3. Mega-Brezel: Ein Weltrekord
Der aktuelle Guinness-Weltrekordhalter für die größte Brezel ist Pilsener, Industrias La Constancia (Pilsner aus El Salvador). Im Oktober 2015 backten Mitarbeiter eine riesige Brezel, die 8,93 Meter lang und 4 Meter breit war. Sie wog unglaubliche 783,81 Kilogramm.
4. Der Brezel-Knoten: Hochzeitstraditionen
Brezeln wurden im 16. Jahrhundert in Schweizer Hochzeitszeremonien integriert.

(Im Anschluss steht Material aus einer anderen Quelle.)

(* ===== verification/WalRecovery.v ===== *)
(** * Crash recovery of the write-ahead log

    What a directory must hold for [Open] to succeed, that [Open] restores the
    invariant from it, and that every state an open store can crash in is such a
    directory. *)

From S2P Require Import Prelude GoStrings Hash Domain Disk Wire Lineage WalModel.
From S2P Require Import WalFrame WalStore WalInv WalOps.

Local Open Scope string_scope.
Local Open Scope Z_scope.
Local Open Scope list_scope.

Ltac wp_steps ::= repeat (first [wp_step | apply wp_the_store]; cbv beta).

Section recovery.
Context {ED : Ed25519} {SC : SealCodec} {WC : WalCodec} {CC : CheckpointCodec}.

(** ** The seals of a directory *)

Definition seal_path (sl : Seal) : string := sealPathForSegment (sl_Segment sl).

(** A seal on disk for the segment that starts at [n], after the root [root]. *)
Record seal_ok (edge key : string) (fs : gmap string file) (n : Z) (root : string) (sl : Seal)
  : Prop := {
  so_segment : sl_Segment sl = segmentPath n;
  so_first : sl_FirstSequence sl = n;
  so_last : n <= sl_LastSequence sl /\ sl_LastSequence sl + 1 < modulus64;
  so_previous : sl_PreviousSegmentRoot sl = root;
  so_edge : sl_EdgeID sl = edge;
  so_key : sl_KeyID sl = key;
  so_verified : VerifySeal sl None = Ok tt;
  so_file : exists f, fs !! seal_path sl = Some f /\ synced f = length (data f) /\
              decode_seal (data f) = Some sl;
}.

Fixpoint seal_chain (edge key : string) (fs : gmap string file) (n : Z) (root : string)
    (ss : list Seal) : Prop :=
  match ss with
  | [] => True
  | sl :: ss' => seal_ok edge key fs n root sl /\
                 seal_chain edge key fs (sl_LastSequence sl + 1) (sl_MerkleRoot sl) ss'
  end.

Definition seal_end (n : Z) (ss : list Seal) : Z :=
  default n ((fun sl => sl_LastSequence sl + 1) <$> last ss).
Definition seal_root (root : string) (ss : list Seal) : string :=
  default root (sl_MerkleRoot <$> last ss).
Definition seal_hash (h : string) (ss : list Seal) : string :=
  default h (sl_LastRecordHash <$> last ss).

(** Seals and the segments they were made for. *)
Fixpoint seals_match (h : string) (log : list (list WalRecord)) (ss : list Seal) : Prop :=
  match log, ss with
  | _, [] => True
  | [], _ => False
  | rs :: log', sl :: ss' =>
      (exists leaves, chain h rs (final_hash h rs) leaves /\
         verifySealAgainstRecords sl rs leaves = Ok tt) /\
      seals_match (final_hash h rs) log' ss'
  end.

(** The names in a directory that end in [suffix] are exactly these. *)
Definition listing (fs : gmap string file) (suffix : string) (names : list string) : Prop :=
  forall k, has_suffix k suffix = true -> is_Some (fs !! k) <-> k ∈ names.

Braut und Bräutigam brachen gemeinsam eine Brezel, wünschten sich etwas und aßen jeweils die Hälfte, um ihre Vereinigung zu symbolisieren.
5. Vollautomatisierung: Die industrielle Brezelproduktion
Brezeln wurden bis 1935 vollständig von Hand hergestellt, als die erste automatische Brezelmaschine entwickelt wurde. Dadurch konnten Fabrikbäcker etwa 250 Brezeln pro Minute in Massenproduktion herstellen.
6. Laugenbad: Das Geheimnis des Brezel-Glanzes
Brezeln erhalten ihren Geschmack und ihren typischen Glanz durch das 30- bis 60-sekündige Eintauchen des Teigs in Natriumhydroxid (Lauge), bevor sie gebacken werden. Es ist eine Technik, die der Zubereitung von Bagels ähnelt.
7. Brezel-Weltmeister: Wer isst am meisten?
Wer isst also die meisten Brezeln in den USA? Diese Ehre gebührt Philadelphia. Während Amerikaner im Durchschnitt etwa 0,9 Kilogramm Brezeln pro Jahr essen, essen die Einwohner von Philadelphia etwa 5,4 Kilogramm pro Jahr!
8. Die perfekte Kombination: Bier und Brezel
Bier und Brezeln könnten die perfekte Snack-Kombination sein. Einige sagen, das liegt daran, dass die salzigen Brezeln dazu anregen, mehr Bier zu trinken, aber das Salz kann auch dazu beitragen, den Geschmack und die Hopfenbittere einiger Biere zu verstärken und einen geschmacklichen Kontrast für weniger hopfenbetonte Sorten zu bieten.
9. Von weich zu knusprig: Die Evolution der Brezel
Julius Sturgis, dem Besitzer einer der ersten kommerziellen Brezelbäckereien in Pennsylvania, wird die Erfindung der knusprigen Brezel zugeschrieben. Seine ursprünglichen Brezeln waren weich, aber sie wurden zu schnell altbacken. Also veränderte Sturgis sein Rezept, reduzierte die Wassermenge und erhöhte die Backzeit, wodurch die knusprige, crackerartige Brezel entstand, die auch heute noch beliebt ist.
10. Ohne Salz, bitte: „Nackte“ Brezeln
Bevorzugen Sie Ihre Brezeln ohne Salz? Dann sind Sie ein Fan von „Nackten“.


Spannend! Mich würde interessieren, ob es regionale Unterschiede in der Brezelherstellung in Deutschland gibt.
Danke für den interessanten Artikel! Ich liebe Brezeln und habe einiges Neues gelernt.